→ Records provided:
******************************

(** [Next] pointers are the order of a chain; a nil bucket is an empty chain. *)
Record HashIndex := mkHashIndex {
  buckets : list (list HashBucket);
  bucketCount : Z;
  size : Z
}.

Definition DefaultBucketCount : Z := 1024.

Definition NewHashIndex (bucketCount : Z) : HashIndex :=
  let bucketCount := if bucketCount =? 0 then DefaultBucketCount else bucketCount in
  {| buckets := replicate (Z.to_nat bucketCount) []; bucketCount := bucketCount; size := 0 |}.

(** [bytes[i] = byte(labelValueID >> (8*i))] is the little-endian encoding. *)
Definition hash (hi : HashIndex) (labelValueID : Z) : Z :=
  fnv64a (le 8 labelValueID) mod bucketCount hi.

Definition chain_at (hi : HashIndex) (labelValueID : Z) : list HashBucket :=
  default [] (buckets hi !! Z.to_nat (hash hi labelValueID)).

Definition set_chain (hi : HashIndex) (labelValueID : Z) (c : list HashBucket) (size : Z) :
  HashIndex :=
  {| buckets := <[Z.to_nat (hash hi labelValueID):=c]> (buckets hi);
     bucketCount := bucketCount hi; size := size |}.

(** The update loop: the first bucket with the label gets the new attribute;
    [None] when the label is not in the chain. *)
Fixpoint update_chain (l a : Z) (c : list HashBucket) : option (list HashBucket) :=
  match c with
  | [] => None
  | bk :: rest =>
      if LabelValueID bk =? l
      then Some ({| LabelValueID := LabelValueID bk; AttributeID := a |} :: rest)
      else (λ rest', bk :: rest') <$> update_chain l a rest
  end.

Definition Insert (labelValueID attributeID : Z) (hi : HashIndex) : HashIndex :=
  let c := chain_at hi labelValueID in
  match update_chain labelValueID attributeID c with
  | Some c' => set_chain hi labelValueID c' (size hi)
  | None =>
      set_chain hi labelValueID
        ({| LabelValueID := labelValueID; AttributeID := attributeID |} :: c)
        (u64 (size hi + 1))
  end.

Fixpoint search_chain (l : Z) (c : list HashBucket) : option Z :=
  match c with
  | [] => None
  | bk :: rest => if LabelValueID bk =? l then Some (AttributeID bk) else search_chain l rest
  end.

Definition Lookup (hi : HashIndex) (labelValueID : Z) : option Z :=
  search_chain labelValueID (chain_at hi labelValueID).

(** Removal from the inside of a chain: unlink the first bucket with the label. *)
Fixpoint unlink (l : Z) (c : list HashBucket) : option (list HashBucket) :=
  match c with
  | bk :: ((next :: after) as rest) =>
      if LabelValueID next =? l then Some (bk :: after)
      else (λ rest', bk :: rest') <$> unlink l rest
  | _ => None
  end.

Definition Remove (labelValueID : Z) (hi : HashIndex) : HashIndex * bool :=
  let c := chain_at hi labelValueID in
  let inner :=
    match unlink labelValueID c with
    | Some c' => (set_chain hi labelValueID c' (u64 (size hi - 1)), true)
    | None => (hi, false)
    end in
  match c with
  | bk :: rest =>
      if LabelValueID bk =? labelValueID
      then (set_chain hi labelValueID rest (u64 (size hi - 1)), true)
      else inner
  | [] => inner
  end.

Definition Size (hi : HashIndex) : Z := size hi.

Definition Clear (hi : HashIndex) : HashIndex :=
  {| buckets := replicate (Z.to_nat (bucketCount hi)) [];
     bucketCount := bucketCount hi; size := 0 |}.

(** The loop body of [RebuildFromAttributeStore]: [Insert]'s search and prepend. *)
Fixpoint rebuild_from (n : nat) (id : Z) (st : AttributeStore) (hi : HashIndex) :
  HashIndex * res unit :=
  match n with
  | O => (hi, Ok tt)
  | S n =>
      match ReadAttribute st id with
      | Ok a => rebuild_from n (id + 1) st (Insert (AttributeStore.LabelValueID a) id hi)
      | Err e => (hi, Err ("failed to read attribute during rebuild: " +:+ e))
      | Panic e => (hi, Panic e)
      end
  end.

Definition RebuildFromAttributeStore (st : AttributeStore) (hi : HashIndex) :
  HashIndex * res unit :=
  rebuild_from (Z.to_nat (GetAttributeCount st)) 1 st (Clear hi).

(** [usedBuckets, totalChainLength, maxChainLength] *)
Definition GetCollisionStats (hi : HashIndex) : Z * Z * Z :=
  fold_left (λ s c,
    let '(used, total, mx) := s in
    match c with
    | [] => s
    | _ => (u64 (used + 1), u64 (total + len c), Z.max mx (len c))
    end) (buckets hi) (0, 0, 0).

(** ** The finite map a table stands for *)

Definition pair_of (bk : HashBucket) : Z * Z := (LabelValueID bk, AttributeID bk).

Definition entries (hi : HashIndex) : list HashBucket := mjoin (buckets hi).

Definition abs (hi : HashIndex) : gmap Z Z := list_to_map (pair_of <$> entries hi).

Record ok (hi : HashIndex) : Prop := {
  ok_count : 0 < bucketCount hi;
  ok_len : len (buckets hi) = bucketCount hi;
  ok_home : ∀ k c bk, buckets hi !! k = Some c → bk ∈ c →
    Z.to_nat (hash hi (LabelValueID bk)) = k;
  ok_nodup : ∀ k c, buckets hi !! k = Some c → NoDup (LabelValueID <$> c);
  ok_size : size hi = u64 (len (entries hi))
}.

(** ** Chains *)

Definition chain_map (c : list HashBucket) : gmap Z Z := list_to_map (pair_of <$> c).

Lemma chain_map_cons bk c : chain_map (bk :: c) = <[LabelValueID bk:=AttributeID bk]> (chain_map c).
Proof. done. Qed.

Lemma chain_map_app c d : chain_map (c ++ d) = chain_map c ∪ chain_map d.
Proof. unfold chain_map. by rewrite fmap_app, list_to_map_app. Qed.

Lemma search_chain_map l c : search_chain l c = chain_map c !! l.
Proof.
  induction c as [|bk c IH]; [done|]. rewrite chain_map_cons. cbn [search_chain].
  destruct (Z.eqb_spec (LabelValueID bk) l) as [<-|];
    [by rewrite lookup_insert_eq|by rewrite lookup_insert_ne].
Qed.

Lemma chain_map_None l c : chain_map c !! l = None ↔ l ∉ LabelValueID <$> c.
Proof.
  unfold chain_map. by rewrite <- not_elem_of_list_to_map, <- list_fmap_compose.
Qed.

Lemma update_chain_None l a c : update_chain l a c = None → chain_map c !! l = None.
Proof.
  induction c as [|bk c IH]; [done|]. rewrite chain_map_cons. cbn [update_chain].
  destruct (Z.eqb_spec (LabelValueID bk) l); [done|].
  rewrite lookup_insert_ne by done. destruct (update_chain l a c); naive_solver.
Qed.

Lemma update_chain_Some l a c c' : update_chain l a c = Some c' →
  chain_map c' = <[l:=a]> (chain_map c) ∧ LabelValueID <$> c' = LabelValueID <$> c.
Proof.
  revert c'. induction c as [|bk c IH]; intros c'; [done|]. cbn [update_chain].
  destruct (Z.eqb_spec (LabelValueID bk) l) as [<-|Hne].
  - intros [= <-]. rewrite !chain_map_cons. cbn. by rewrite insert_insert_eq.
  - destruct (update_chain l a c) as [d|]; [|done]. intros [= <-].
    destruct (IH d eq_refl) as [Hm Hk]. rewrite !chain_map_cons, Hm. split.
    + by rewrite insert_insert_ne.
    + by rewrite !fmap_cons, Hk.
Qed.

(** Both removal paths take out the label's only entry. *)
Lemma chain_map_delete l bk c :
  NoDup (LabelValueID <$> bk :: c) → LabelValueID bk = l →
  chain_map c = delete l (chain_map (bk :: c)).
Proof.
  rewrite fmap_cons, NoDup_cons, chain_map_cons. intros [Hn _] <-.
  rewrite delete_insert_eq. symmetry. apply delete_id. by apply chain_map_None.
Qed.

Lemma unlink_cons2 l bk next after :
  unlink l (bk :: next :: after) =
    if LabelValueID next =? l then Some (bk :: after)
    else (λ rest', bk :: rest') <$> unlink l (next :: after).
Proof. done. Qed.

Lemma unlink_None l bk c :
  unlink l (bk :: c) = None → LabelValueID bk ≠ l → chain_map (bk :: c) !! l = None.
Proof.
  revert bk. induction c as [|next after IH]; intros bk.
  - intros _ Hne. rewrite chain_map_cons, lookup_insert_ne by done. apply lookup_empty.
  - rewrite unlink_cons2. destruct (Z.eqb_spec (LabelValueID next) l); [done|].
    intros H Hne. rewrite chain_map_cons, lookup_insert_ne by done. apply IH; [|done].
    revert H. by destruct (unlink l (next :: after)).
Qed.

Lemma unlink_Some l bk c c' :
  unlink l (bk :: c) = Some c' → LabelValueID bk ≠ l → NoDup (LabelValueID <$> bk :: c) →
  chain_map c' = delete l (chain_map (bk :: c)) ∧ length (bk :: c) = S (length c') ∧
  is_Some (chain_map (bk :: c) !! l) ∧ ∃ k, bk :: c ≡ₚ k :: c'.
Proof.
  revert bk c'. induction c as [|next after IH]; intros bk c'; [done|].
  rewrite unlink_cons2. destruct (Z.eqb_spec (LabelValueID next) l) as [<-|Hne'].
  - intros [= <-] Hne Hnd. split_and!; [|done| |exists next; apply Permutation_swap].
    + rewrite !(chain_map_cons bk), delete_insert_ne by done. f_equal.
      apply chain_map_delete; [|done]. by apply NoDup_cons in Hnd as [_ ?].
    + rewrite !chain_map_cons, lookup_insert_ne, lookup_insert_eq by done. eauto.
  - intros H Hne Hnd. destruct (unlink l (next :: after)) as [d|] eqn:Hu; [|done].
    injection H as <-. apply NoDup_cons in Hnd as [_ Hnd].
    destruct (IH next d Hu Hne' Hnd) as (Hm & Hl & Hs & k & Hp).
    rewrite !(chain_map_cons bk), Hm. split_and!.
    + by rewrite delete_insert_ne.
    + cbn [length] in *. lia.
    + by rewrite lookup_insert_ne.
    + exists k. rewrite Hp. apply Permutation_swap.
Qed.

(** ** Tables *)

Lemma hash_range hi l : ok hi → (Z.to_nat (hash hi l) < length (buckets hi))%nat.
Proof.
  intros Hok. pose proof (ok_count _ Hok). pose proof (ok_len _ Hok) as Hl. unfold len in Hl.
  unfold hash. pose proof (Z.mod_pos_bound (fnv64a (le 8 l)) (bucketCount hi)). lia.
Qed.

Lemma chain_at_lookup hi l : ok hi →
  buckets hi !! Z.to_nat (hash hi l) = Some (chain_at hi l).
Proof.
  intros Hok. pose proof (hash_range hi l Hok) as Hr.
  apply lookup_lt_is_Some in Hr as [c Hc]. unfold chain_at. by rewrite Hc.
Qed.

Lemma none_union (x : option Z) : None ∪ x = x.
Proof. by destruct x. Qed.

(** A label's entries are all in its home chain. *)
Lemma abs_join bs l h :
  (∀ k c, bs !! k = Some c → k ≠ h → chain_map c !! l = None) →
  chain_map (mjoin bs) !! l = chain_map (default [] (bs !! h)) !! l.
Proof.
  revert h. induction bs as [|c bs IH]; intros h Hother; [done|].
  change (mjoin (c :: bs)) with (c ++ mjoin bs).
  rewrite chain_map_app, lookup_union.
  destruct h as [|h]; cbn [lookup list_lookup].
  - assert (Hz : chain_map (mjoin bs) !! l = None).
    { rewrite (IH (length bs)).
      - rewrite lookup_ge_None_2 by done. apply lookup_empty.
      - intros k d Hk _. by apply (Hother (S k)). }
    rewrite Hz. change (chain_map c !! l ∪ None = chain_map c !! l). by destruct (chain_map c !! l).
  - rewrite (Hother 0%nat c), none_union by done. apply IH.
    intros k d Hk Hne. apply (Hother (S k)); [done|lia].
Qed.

******************************

→ Your task: The entries above hold a line with "Fixpoint rebuild_from (n" and a later line with "(AttributeStore.LabelValueID a) id hi)". Write out exactly those lines and all lines between, nothing more.

→ Solution to this task:
Fixpoint rebuild_from (n : nat) (id : Z) (st : AttributeStore) (hi : HashIndex) :
  HashIndex * res unit :=
  match n with
  | O => (hi, Ok tt)
  | S n =>
      match ReadAttribute st id with
      | Ok a => rebuild_from n (id + 1) st (Insert (AttributeStore.LabelValueID a) id hi)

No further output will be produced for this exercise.